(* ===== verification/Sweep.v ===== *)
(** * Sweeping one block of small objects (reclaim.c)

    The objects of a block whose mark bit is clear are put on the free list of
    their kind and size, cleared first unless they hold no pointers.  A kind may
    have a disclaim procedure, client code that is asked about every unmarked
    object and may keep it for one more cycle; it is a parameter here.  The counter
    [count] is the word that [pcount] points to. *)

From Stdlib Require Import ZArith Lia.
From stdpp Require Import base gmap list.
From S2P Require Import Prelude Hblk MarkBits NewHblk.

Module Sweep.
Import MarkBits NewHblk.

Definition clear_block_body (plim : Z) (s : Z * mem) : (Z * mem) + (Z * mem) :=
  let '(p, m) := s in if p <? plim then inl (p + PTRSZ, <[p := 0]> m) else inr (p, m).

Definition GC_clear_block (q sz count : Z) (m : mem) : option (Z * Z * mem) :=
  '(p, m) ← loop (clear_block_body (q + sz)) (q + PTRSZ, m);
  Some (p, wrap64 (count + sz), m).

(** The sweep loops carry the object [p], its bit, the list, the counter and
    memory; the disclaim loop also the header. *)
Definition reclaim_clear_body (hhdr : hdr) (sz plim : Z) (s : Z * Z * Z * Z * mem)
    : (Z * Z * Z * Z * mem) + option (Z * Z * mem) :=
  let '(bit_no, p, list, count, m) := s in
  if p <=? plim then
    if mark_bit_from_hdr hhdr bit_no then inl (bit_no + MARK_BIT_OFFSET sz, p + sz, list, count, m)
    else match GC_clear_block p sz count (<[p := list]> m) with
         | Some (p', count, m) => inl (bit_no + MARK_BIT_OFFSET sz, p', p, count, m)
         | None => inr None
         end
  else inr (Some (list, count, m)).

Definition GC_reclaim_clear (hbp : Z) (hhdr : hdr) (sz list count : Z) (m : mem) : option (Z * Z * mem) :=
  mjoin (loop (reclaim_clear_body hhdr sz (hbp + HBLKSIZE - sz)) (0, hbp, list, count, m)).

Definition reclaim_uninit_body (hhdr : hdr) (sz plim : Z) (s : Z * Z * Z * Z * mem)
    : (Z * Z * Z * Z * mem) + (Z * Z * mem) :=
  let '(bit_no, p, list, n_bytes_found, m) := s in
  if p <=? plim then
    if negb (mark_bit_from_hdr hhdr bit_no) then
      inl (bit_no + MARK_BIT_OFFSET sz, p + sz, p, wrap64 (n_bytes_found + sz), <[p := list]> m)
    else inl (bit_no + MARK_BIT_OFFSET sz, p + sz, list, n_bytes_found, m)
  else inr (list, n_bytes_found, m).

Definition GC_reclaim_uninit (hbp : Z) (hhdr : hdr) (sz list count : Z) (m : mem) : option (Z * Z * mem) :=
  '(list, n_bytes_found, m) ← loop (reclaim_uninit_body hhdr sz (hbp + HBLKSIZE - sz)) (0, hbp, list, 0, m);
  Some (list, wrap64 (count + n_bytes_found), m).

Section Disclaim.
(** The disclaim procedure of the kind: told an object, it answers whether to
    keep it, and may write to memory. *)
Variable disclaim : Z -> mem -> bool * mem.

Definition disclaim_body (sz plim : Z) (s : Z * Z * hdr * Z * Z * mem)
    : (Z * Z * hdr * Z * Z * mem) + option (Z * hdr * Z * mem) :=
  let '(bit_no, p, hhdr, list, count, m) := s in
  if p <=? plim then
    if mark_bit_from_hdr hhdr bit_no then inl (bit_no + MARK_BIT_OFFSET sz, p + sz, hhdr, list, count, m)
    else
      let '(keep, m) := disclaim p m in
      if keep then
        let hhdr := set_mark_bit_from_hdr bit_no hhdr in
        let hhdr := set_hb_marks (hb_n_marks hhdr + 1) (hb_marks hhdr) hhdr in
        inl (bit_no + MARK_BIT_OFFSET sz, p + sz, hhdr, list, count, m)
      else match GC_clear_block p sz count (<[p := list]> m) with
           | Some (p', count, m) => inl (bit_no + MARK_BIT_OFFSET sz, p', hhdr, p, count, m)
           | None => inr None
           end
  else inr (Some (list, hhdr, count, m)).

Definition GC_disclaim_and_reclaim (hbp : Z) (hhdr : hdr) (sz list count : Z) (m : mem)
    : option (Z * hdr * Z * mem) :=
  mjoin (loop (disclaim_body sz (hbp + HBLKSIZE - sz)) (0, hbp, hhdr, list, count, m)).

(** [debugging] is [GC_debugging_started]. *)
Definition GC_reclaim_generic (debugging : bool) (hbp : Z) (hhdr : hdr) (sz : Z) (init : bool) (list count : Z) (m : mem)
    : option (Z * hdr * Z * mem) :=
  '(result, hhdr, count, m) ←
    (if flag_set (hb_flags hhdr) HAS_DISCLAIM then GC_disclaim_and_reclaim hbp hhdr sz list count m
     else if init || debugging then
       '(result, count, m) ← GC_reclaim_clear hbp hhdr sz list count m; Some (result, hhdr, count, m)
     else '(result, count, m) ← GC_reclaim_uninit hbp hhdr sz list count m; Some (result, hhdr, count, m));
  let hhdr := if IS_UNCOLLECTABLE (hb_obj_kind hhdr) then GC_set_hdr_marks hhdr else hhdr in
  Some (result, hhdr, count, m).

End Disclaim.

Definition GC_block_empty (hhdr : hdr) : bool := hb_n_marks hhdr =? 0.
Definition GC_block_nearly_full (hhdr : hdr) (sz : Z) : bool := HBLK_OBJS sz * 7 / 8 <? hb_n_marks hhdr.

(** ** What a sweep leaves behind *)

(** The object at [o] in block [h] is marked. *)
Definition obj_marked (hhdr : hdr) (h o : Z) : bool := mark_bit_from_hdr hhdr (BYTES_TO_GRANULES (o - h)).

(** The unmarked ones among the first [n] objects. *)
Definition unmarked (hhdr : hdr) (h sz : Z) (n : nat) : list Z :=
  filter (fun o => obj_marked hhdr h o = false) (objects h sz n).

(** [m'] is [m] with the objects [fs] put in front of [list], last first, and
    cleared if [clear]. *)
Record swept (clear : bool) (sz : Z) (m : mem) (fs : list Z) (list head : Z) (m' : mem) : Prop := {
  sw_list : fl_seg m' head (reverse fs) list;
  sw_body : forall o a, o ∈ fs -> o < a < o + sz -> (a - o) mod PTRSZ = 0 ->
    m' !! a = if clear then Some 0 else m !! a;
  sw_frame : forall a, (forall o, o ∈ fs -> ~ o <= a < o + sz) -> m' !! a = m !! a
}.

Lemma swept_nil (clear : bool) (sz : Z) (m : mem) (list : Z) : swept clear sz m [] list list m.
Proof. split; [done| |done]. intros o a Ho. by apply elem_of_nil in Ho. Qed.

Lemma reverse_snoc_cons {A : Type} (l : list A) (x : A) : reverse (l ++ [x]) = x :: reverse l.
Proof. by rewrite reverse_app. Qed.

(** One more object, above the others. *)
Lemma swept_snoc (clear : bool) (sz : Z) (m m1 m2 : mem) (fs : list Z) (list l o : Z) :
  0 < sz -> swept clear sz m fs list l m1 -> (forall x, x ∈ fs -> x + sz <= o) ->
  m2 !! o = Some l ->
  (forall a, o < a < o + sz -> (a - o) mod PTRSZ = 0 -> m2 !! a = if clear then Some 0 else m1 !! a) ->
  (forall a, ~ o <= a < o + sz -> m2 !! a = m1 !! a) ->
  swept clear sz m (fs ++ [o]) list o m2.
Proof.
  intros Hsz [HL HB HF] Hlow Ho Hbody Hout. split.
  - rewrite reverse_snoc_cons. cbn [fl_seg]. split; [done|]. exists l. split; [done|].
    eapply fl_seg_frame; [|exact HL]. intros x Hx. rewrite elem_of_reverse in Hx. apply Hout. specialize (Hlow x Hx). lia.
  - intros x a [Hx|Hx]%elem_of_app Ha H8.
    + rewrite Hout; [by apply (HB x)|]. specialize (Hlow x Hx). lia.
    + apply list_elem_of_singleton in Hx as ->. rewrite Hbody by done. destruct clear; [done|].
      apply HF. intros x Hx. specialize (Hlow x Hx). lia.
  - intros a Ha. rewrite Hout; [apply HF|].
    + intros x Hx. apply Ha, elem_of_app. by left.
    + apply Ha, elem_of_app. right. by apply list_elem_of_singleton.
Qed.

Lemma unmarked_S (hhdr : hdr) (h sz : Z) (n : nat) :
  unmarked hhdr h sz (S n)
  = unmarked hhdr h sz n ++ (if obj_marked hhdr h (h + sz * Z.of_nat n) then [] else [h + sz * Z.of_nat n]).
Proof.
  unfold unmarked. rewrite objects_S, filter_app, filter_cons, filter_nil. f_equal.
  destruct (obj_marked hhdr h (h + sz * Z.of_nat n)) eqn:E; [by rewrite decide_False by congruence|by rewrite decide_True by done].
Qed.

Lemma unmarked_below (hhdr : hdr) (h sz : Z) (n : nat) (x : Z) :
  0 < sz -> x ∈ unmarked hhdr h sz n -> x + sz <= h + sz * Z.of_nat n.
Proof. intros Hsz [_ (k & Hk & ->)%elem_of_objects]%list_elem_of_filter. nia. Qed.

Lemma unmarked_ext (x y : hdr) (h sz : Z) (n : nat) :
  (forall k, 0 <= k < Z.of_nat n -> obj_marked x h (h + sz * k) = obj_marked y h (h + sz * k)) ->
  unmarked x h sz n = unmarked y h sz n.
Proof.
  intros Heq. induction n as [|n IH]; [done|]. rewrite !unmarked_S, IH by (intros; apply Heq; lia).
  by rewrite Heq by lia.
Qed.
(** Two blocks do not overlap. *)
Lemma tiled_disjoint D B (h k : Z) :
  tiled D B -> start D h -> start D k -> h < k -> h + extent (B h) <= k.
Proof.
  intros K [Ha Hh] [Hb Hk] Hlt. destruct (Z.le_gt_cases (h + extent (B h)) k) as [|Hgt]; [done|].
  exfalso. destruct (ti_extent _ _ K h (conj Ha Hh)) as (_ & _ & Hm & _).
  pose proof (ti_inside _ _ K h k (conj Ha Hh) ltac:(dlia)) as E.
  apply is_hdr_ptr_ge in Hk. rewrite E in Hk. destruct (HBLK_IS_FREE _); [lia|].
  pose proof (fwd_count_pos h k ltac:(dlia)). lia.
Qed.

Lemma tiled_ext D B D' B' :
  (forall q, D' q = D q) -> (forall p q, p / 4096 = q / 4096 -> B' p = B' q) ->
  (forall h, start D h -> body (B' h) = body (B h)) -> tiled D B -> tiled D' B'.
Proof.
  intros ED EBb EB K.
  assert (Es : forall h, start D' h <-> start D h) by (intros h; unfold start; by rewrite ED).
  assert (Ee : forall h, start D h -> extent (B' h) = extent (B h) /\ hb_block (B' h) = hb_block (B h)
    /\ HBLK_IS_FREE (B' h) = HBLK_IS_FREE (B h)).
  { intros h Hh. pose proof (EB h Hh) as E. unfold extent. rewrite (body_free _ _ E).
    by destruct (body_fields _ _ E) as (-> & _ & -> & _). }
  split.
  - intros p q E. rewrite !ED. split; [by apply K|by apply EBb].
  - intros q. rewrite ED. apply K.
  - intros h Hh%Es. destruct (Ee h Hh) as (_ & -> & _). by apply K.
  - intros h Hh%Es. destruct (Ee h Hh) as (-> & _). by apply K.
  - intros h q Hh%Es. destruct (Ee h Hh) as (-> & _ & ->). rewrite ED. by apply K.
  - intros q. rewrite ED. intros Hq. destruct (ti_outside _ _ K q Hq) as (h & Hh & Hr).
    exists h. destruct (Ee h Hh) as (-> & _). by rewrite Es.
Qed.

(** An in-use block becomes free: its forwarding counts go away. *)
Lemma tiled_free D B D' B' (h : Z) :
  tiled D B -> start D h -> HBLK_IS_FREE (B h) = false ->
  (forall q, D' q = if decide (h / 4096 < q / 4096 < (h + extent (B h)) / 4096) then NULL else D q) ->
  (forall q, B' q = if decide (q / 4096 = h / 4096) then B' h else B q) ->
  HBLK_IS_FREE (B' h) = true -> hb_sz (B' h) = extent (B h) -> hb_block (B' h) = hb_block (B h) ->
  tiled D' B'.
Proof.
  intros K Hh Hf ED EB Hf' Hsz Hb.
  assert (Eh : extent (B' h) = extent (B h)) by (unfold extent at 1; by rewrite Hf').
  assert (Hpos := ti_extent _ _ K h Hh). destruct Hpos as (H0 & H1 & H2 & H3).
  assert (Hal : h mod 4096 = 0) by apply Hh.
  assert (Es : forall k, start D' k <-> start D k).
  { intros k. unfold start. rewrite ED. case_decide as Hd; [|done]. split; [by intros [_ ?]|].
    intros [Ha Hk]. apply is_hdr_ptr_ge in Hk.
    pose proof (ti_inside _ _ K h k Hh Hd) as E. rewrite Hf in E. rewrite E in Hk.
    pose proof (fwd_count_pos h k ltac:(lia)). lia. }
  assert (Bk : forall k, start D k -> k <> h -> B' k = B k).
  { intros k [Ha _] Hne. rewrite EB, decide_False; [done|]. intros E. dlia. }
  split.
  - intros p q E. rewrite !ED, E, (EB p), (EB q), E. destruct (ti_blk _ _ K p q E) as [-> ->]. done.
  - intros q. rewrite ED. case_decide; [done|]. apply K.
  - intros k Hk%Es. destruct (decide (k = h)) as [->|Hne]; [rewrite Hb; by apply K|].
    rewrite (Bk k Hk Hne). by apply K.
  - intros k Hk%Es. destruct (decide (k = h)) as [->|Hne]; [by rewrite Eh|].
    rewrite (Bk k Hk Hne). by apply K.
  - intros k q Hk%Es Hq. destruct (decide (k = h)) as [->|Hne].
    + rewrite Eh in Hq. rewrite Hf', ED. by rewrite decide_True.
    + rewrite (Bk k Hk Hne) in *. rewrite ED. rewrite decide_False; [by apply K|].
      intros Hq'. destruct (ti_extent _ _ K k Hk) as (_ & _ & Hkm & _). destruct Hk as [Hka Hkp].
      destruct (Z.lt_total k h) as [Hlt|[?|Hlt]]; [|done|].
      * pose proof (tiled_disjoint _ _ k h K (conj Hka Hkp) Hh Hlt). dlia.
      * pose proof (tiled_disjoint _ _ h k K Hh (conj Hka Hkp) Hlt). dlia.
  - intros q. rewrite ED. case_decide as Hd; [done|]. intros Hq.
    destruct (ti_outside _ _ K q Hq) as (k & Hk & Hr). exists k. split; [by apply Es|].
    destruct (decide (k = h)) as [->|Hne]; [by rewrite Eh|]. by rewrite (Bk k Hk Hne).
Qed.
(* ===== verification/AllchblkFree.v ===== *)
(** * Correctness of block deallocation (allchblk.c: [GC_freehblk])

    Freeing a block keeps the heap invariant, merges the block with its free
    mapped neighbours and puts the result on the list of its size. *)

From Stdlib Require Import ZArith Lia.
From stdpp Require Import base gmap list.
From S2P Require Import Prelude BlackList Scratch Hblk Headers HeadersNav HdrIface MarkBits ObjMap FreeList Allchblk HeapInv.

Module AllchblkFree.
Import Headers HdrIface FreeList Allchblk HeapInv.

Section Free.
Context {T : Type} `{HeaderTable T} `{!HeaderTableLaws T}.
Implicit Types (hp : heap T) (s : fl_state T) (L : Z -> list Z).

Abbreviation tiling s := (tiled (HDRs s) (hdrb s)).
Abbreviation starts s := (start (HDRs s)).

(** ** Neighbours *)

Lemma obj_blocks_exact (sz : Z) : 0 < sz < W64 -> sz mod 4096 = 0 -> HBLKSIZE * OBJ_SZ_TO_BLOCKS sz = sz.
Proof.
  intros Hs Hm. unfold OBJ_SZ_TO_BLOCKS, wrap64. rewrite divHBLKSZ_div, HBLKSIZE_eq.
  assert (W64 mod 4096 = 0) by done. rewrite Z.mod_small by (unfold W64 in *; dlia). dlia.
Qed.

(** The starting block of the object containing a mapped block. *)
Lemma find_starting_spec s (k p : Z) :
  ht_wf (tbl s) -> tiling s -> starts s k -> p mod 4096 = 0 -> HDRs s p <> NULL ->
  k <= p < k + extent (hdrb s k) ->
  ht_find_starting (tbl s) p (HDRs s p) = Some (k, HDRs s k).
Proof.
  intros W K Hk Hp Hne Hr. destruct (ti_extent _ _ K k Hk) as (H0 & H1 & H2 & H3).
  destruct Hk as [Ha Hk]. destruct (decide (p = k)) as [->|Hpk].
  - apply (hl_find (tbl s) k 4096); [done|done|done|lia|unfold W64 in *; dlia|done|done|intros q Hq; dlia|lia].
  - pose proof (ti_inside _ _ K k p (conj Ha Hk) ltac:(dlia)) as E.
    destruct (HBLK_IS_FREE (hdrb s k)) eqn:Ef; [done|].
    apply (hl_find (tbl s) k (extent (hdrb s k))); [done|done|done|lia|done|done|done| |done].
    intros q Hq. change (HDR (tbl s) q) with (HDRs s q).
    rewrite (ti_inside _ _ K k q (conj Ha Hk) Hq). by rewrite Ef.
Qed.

------------------------------------

An exact copy of the lines above between the line holding "swept clear sz m (fs ++ [o]) list o m2." and the line holding "Lemma unmarked_ext (x", inclusive, is the whole answer.

  swept clear sz m (fs ++ [o]) list o m2.
Proof.
  intros Hsz [HL HB HF] Hlow Ho Hbody Hout. split.
  - rewrite reverse_snoc_cons. cbn [fl_seg]. split; [done|]. exists l. split; [done|].
    eapply fl_seg_frame; [|exact HL]. intros x Hx. rewrite elem_of_reverse in Hx. apply Hout. specialize (Hlow x Hx). lia.
  - intros x a [Hx|Hx]%elem_of_app Ha H8.
    + rewrite Hout; [by apply (HB x)|]. specialize (Hlow x Hx). lia.
    + apply list_elem_of_singleton in Hx as ->. rewrite Hbody by done. destruct clear; [done|].
      apply HF. intros x Hx. specialize (Hlow x Hx). lia.
  - intros a Ha. rewrite Hout; [apply HF|].
    + intros x Hx. apply Ha, elem_of_app. by left.
    + apply Ha, elem_of_app. right. by apply list_elem_of_singleton.
Qed.

Lemma unmarked_S (hhdr : hdr) (h sz : Z) (n : nat) :
  unmarked hhdr h sz (S n)
  = unmarked hhdr h sz n ++ (if obj_marked hhdr h (h + sz * Z.of_nat n) then [] else [h + sz * Z.of_nat n]).
Proof.
  unfold unmarked. rewrite objects_S, filter_app, filter_cons, filter_nil. f_equal.
  destruct (obj_marked hhdr h (h + sz * Z.of_nat n)) eqn:E; [by rewrite decide_False by congruence|by rewrite decide_True by done].
Qed.

Lemma unmarked_below (hhdr : hdr) (h sz : Z) (n : nat) (x : Z) :
  0 < sz -> x ∈ unmarked hhdr h sz n -> x + sz <= h + sz * Z.of_nat n.
Proof. intros Hsz [_ (k & Hk & ->)%elem_of_objects]%list_elem_of_filter. nia. Qed.

Lemma unmarked_ext (x y : hdr) (h sz : Z) (n : nat) :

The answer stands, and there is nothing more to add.